ACTIVITY:
Each line of the records that holds "Hdraw" should be shown in full.

[Stored items]
-------------------------

(** C4. At construction a bound the caller supplies is stored as given
    and nothing is sampled for it; for each absent bound, [10 * n_dims]
    points are drawn from the normalised space by Latin hypercube
    sampling (first for [true_min], then afresh for [true_max]), the
    noiseless score is evaluated at each, and the least (for [true_min])
    or greatest (for [true_max]) of those scores is stored. *)
Theorem init_bounds :
  forall (leb_total : forall x y : num,
             (x <=? y)%num = true \/ (y <=? x)%num = true)
         (leb_trans : forall x y z : num,
             (x <=? y)%num = true -> (y <=? z)%num = true ->
             (x <=? z)%num = true)
         (f : Point -> num) (sp : SpaceLike)
         (spec : NoiseSpec num Point Rng) (nm : NoiseModel num Point Rng)
         (lo hi : option num) (pts1 pts2 : list Point) (rng rng1 rng2 : Rng),
    parse_noise_model normal spec = Ok nm ->
    drawn (space_factory sp) lo rng pts1 rng1 ->
    drawn (space_factory sp) hi rng1 pts2 rng2 ->
    exists ms,
      init normal f sp spec lo hi rng = (Ok ms, rng2)
      /\ score ms = f
      /\ space ms = space_factory sp
      /\ noise_model ms = nm
      /\ bound_ok least_of f lo pts1 (true_min ms)
      /\ bound_ok greatest_of f hi pts2 (true_max ms).
Proof.
  intros leb_total leb_trans f sp spec nm lo hi pts1 pts2 rng rng1 rng2
    Hparse Hlo Hhi.
  unfold init, bind, lift. rewrite Hparse.
  assert (Hmin : exists m,
    match lo with
    | Some true_min => ret true_min
    | None =>
        fun r =>
          match lhs (space_factory sp) (n_dims (space_factory sp) * 10) r with
          | (Ok pts, r') => (np_min (map f pts), r')
          | (Raise e, r') => (Raise e, r')
          end
    end rng = (Ok m, rng1) /\ bound_ok least_of f lo pts1 m).
  { destruct lo as [a|]; unfold drawn, bound_ok in Hlo |- *.
    - subst rng1. exists a. split; reflexivity.
    - destruct Hlo as [Hdraw Hne].
      rewrite Nat.mul_comm, Hdraw.
      destruct (np_min_nonempty (map f pts1)) as [m Hm];
        [apply map_nonempty; exact Hne|].
      exists m. split; [rewrite Hm; reflexivity|].
      eapply np_min_least; eassumption. }
  assert (Hmax : exists m,
    match hi with
    | Some true_max => ret true_max
    | None =>
        fun r =>
          match lhs (space_factory sp) (n_dims (space_factory sp) * 10) r with
          | (Ok pts, r') => (np_max (map f pts), r')
          | (Raise e, r') => (Raise e, r')
          end
    end rng1 = (Ok m, rng2) /\ bound_ok greatest_of f hi pts2 m).
  { destruct hi as [b|]; unfold drawn, bound_ok in Hhi |- *.
    - subst rng2. exists b. split; reflexivity.
    - destruct Hhi as [Hdraw Hne].
      rewrite Nat.mul_comm, Hdraw.
      destruct (np_max_nonempty (map f pts2)) as [m Hm];
        [apply map_nonempty; exact Hne|].
      exists m. split; [rewrite Hm; reflexivity|].
      eapply np_max_greatest; eassumption. }
  destruct Hmin as (m1 & Hrun1 & Hok1). destruct Hmax as (m2 & Hrun2 & Hok2).
  exists {| score := f; space := space_factory sp;
            noise_model := nm; true_min := m1; true_max := m2 |}.
  split; [|repeat split; assumption].
  destruct lo, hi; unfold ret in *; cbv beta iota in *.
  - injection Hrun1 as -> ->. injection Hrun2 as -> ->. reflexivity.
  - injection Hrun1 as -> ->. rewrite Hrun2. reflexivity.
  - rewrite Hrun1. injection Hrun2 as -> ->. reflexivity.
  - rewrite Hrun1, Hrun2. reflexivity.
Qed.
End ModelSystemFacts.

Section NoiseSwap.
Context {num Point Rng : Type} `{Scalar num} `{Optimizer num Point Rng}.
Variable normal : num -> M Rng num.

(** C6. [set_noise_model(spec)] parses [spec] again and rebinds the
    stored noise model to the outcome; the score function, the space
    and both bounds are those of before (nothing is sampled, so no bound
    is recomputed).  When the parser raises, the exception propagates
    and the object is left as it was. *)
Theorem set_noise_model_frame :
  forall (self : ModelSystem num Point Rng) (spec : NoiseSpec num Point Rng),
    let '(outcome, self') := set_noise_model normal self spec in
    score self' = score self
    /\ space self' = space self
    /\ true_min self' = true_min self
    /\ true_max self' = true_max self
    /\ match parse_noise_model normal spec with
       | Ok nm => outcome = Ok tt /\ noise_model self' = nm
       | Raise e => outcome = Raise e /\ self' = self
       end.
Proof.
  intros self spec. unfold set_noise_model.
  destruct (parse_noise_model normal spec) as [nm|e]; simpl;
    repeat split; reflexivity.
Qed.

(** C10 (as amended). [result_loss] never consults the installed noise
    model: run from the same random state, two model systems that differ
    only in their noise model give the same outcome on every result and
    leave the same random state, and so does the system after any
    [set_noise_model] call; the random state [result_loss] leaves is the
    one [expected_minimum] left, so it draws nothing of its own. *)
Theorem result_loss_ignores_noise_model :
  forall (self : ModelSystem num Point Rng)
         (nm1 nm2 : NoiseModel num Point Rng)
         (spec : NoiseSpec num Point Rng)
         (result : OptimizeResult) (rng : Rng),
    result_loss (with_noise_model self nm1) result rng
    = result_loss (with_noise_model self nm2) result rng
    /\ result_loss (with_noise_model self nm1) result rng
       = result_loss self result rng
    /\ result_loss (set_noise_model normal self spec).2 result rng
       = result_loss self result rng
    /\ (result_loss self result rng).2 = (expected_minimum result rng).2.
Proof.
  intros self nm1 nm2 spec result rng.
  rewrite !result_loss_run.
  split; [reflexivity|]. split; [reflexivity|]. split.
  - unfold set_noise_model.
    destruct (parse_noise_model normal spec); reflexivity.
  - destruct (expected_minimum result rng) as [[located|e] rng'];
      reflexivity.
Qed.
End NoiseSwap.

(** C8. DataDependentNoise evaluates its selector at the context of each
    call and lets the selected model perturb the signal: a run of calls
    behaves as the same run made directly on the models selected call by
    call; and with the selector of the test,
    [lambda X: AdditiveNoise(noise_dist=lambda: X)], on scalar contexts,
    apply(X, s) is s + X. *)
Theorem data_dependent_noise_spec :
  forall (num Rng : Type) (HS : Scalar num) (normal : num -> M Rng num),
    (forall (Point : Type) (selector : Point -> NoiseModel num Point Rng),
        construct normal DataDependentNoiseClass
          {[ "noise_models" := ArgSelector selector ]}
        = Ok (DataDependentNoise selector)
        /\ (forall (X : Point) (s : num),
              apply (DataDependentNoise selector) X s = apply (selector X) X s)
        /\ forall (calls : list (Point * num)) (rng : Rng),
            mapM (fun c => apply (DataDependentNoise selector) c.1 c.2)
              calls rng
            = mapM (fun c => apply (selector c.1) c.1 c.2) calls rng)
    /\ forall (X s : num) (rng : Rng),
        apply (DataDependentNoise (fun X => AdditiveNoise (ret X))) X s rng
        = (Ok (s + X)%num, rng).
Proof.
  intros num Rng HS normal. split; [|reflexivity].
  intros Point selector. split; [vm_compute; reflexivity|].
  split; [reflexivity|].
  intros calls rng. apply mapM_ext. reflexivity.
Qed.

(** ** Runs on the rational instance *)

Import Rational.

Lemma Qle_bool_total (x y : Q) : Qle_bool x y = true \/ Qle_bool y x = true.
Proof.
  destruct (Qlt_le_dec x y) as [Hlt|Hle].
  - left. apply Qle_bool_iff, Qlt_le_weak, Hlt.
  - right. apply Qle_bool_iff, Hle.
Qed.

Lemma Qle_bool_trans (x y z : Q) :
  Qle_bool x y = true -> Qle_bool y z = true -> Qle_bool x z = true.
Proof.
  rewrite !Qle_bool_iff. apply Qle_trans.
Qed.

Lemma unit_lhs_first (rng : Rng) :
  unit_lhs 1 10 rng = (Ok first_sample, rng).
Proof. vm_compute. reflexivity. Qed.

Example square_wave_first : map square_wave first_sample = replicate 10 1%Q.
Proof. vm_compute. reflexivity. Qed.

(** C1, as stated, fails: on a model system holding a noise model whose
    [apply] returns the signal unchanged while its [get_noise] reports 1,
    [get_score([1/2])] is [1/2 + 1] and [apply([1/2], 1/2)] is [1/2]. *)
Lemma get_score_is_not_apply :
  get_score zero_signal_noise offset_system [1 # 2] 0%nat
  <> apply (noise_model offset_system) [1 # 2]
       (score offset_system [1 # 2]) 0%nat.
Proof. vm_compute. discriminate. Qed.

-------------------------

EXPECTED ANSWER:
    - destruct Hlo as [Hdraw Hne].
      rewrite Nat.mul_comm, Hdraw.
    - destruct Hhi as [Hdraw Hne].
      rewrite Nat.mul_comm, Hdraw.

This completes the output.